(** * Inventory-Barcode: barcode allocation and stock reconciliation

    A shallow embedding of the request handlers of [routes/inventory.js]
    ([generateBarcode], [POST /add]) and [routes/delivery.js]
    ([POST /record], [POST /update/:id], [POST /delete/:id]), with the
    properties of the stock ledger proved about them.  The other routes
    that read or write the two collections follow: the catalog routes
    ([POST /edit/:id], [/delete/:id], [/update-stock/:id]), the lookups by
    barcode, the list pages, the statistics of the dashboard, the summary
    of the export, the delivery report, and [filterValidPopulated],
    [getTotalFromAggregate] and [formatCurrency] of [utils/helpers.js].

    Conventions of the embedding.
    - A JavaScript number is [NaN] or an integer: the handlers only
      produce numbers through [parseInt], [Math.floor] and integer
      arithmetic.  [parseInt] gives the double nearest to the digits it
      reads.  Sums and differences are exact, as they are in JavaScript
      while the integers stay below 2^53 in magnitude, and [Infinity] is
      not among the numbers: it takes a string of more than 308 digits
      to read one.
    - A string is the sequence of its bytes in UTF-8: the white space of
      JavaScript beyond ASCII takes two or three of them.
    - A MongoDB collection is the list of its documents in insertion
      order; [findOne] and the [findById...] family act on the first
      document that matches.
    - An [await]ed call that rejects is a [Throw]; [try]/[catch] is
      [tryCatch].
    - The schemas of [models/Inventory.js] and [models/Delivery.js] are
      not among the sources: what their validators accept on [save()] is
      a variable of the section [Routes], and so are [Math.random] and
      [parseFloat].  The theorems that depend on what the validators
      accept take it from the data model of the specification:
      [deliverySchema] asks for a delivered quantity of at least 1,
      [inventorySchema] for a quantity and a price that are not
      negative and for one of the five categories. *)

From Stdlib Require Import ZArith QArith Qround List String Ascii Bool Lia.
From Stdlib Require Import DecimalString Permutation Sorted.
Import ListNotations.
· · · ·
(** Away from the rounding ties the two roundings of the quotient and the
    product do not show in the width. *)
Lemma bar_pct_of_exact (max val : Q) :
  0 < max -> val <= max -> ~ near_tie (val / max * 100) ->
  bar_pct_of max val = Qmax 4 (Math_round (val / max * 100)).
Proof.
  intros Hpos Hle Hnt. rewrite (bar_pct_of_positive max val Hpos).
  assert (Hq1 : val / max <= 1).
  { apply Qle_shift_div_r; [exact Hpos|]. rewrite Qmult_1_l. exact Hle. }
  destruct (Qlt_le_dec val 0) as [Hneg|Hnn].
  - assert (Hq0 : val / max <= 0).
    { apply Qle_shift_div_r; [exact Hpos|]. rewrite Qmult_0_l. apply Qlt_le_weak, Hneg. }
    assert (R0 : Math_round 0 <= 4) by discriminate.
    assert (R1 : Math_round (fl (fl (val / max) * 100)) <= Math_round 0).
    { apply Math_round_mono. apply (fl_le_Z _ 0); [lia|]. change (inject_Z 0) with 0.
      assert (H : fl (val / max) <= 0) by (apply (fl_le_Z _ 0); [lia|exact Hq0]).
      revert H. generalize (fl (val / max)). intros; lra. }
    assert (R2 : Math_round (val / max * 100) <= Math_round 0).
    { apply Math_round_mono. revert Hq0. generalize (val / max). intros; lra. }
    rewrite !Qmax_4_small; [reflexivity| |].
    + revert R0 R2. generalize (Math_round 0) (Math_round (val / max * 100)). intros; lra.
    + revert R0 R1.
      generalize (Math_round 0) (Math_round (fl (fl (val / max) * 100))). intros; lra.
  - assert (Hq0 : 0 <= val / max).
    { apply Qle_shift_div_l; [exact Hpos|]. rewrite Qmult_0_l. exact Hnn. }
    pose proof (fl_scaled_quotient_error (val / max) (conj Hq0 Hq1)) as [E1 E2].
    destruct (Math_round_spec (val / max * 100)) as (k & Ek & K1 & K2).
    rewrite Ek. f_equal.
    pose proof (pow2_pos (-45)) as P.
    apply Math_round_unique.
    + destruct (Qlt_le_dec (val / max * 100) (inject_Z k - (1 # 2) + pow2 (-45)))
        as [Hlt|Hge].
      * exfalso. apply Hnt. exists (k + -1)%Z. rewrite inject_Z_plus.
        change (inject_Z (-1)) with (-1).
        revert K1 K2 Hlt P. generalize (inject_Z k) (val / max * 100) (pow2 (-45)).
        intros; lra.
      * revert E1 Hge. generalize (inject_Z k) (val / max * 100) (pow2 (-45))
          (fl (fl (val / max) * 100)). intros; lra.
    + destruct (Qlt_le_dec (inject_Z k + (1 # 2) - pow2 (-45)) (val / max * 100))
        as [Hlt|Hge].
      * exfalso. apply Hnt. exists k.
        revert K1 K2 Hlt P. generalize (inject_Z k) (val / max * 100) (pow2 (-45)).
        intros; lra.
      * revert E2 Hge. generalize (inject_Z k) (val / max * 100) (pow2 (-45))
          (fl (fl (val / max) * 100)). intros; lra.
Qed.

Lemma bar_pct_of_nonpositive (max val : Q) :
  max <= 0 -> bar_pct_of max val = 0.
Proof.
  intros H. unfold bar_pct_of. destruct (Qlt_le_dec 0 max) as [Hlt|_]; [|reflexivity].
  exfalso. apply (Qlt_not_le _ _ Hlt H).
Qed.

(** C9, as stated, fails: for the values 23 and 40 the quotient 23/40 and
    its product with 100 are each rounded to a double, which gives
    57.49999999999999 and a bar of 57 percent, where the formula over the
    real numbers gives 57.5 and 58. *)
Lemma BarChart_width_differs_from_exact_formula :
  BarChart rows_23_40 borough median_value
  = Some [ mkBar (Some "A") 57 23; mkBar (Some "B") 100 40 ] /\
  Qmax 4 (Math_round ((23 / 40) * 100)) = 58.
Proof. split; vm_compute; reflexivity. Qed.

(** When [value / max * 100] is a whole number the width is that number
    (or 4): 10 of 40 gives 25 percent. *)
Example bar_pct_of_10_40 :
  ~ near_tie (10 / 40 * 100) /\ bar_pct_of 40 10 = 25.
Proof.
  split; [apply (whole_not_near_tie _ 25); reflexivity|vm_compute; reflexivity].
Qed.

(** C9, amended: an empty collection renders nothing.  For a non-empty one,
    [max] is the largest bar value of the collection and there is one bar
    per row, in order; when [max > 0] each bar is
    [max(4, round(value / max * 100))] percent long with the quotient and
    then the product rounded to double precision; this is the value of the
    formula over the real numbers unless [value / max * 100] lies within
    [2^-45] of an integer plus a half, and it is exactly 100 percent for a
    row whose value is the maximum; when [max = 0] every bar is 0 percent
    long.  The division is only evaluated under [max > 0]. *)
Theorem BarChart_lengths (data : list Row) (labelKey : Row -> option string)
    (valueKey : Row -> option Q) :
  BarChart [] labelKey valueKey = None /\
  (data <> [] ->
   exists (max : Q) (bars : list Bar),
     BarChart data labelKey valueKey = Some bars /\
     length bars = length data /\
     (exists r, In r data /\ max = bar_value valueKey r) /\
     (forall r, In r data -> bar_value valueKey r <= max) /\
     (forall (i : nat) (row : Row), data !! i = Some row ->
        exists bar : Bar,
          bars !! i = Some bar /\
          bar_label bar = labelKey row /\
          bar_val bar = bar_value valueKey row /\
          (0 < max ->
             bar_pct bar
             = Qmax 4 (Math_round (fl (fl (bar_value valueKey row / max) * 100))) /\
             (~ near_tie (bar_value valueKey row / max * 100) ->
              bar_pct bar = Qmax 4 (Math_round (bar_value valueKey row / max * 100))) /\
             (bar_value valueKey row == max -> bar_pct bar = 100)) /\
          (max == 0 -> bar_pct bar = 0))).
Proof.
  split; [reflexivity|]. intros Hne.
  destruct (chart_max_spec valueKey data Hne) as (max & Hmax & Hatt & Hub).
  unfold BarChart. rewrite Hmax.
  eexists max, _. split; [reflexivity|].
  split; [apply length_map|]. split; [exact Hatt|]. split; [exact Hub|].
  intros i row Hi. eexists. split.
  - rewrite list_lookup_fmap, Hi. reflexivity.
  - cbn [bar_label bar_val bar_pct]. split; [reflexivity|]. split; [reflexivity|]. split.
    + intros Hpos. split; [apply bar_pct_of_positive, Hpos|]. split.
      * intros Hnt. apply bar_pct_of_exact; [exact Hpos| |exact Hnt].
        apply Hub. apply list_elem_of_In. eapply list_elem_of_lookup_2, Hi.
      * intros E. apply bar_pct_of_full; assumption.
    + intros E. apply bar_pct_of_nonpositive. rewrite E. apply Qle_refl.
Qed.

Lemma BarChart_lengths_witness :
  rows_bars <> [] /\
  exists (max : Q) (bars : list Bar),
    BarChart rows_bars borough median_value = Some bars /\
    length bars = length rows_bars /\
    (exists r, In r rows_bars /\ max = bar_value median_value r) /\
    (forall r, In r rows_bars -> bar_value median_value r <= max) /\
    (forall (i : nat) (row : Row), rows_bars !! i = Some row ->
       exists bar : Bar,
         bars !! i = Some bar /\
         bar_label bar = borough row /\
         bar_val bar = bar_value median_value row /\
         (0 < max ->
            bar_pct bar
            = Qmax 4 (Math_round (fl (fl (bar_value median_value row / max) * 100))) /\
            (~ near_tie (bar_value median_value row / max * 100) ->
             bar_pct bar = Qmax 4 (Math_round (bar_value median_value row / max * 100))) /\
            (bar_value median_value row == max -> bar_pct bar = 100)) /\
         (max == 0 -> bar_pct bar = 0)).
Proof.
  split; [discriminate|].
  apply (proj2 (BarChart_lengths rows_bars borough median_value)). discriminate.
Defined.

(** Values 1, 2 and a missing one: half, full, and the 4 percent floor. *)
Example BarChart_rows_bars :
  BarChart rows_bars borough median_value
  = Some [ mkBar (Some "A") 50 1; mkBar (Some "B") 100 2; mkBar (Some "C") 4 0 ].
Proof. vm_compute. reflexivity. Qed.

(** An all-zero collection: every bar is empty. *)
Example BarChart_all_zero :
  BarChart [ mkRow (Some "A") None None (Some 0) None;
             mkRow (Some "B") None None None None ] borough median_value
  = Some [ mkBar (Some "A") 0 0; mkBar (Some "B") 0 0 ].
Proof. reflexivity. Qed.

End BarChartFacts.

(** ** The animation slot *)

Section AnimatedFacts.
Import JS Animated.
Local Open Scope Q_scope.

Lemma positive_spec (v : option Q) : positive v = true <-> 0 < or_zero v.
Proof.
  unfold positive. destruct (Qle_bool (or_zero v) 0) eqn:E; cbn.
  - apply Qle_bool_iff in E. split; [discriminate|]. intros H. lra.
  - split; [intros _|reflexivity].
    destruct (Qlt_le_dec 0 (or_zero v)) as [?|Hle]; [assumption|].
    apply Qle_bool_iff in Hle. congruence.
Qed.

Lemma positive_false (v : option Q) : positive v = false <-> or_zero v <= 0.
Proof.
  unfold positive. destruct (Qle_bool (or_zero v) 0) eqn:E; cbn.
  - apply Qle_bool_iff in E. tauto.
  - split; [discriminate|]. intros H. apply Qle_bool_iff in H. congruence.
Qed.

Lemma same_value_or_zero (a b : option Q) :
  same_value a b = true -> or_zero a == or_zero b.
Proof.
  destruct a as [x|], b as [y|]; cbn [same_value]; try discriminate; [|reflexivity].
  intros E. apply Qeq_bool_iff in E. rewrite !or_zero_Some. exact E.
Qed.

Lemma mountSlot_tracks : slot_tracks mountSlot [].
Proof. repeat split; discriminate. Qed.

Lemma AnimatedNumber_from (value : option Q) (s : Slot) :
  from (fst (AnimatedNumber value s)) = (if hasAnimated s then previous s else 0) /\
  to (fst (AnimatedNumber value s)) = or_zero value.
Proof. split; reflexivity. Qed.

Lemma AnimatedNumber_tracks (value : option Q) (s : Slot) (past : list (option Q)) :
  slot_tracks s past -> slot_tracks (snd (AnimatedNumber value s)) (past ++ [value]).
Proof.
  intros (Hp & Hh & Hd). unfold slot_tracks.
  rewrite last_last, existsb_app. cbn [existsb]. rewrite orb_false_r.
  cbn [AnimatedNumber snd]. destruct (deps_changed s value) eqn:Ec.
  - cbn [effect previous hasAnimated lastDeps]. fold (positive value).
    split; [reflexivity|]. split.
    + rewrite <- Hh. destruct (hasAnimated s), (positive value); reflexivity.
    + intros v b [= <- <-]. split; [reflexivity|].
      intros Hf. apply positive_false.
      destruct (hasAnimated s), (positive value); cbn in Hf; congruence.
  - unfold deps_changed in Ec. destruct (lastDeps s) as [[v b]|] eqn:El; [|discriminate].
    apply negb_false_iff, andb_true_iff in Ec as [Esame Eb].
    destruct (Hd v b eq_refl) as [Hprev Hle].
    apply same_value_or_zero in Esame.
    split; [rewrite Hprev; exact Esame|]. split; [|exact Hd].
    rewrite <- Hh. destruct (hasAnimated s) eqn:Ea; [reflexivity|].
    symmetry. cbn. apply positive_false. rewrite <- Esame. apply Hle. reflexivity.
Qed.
· · · ·
**WHAT IS BEING ASKED**:
Return only the lines between the one holding "(** * Inventory-Barcode: barcode" and the one holding "[tryCatch].", inclusive, exactly as they appear above.

**SOLUTION TO THE EXERCISE**:
(** * Inventory-Barcode: barcode allocation and stock reconciliation

    A shallow embedding of the request handlers of [routes/inventory.js]
    ([generateBarcode], [POST /add]) and [routes/delivery.js]
    ([POST /record], [POST /update/:id], [POST /delete/:id]), with the
    properties of the stock ledger proved about them.  The other routes
    that read or write the two collections follow: the catalog routes
    ([POST /edit/:id], [/delete/:id], [/update-stock/:id]), the lookups by
    barcode, the list pages, the statistics of the dashboard, the summary
    of the export, the delivery report, and [filterValidPopulated],
    [getTotalFromAggregate] and [formatCurrency] of [utils/helpers.js].

    Conventions of the embedding.
    - A JavaScript number is [NaN] or an integer: the handlers only
      produce numbers through [parseInt], [Math.floor] and integer
      arithmetic.  [parseInt] gives the double nearest to the digits it
      reads.  Sums and differences are exact, as they are in JavaScript
      while the integers stay below 2^53 in magnitude, and [Infinity] is
      not among the numbers: it takes a string of more than 308 digits
      to read one.
    - A string is the sequence of its bytes in UTF-8: the white space of
      JavaScript beyond ASCII takes two or three of them.
    - A MongoDB collection is the list of its documents in insertion
      order; [findOne] and the [findById...] family act on the first
      document that matches.
    - An [await]ed call that rejects is a [Throw]; [try]/[catch] is
      [tryCatch].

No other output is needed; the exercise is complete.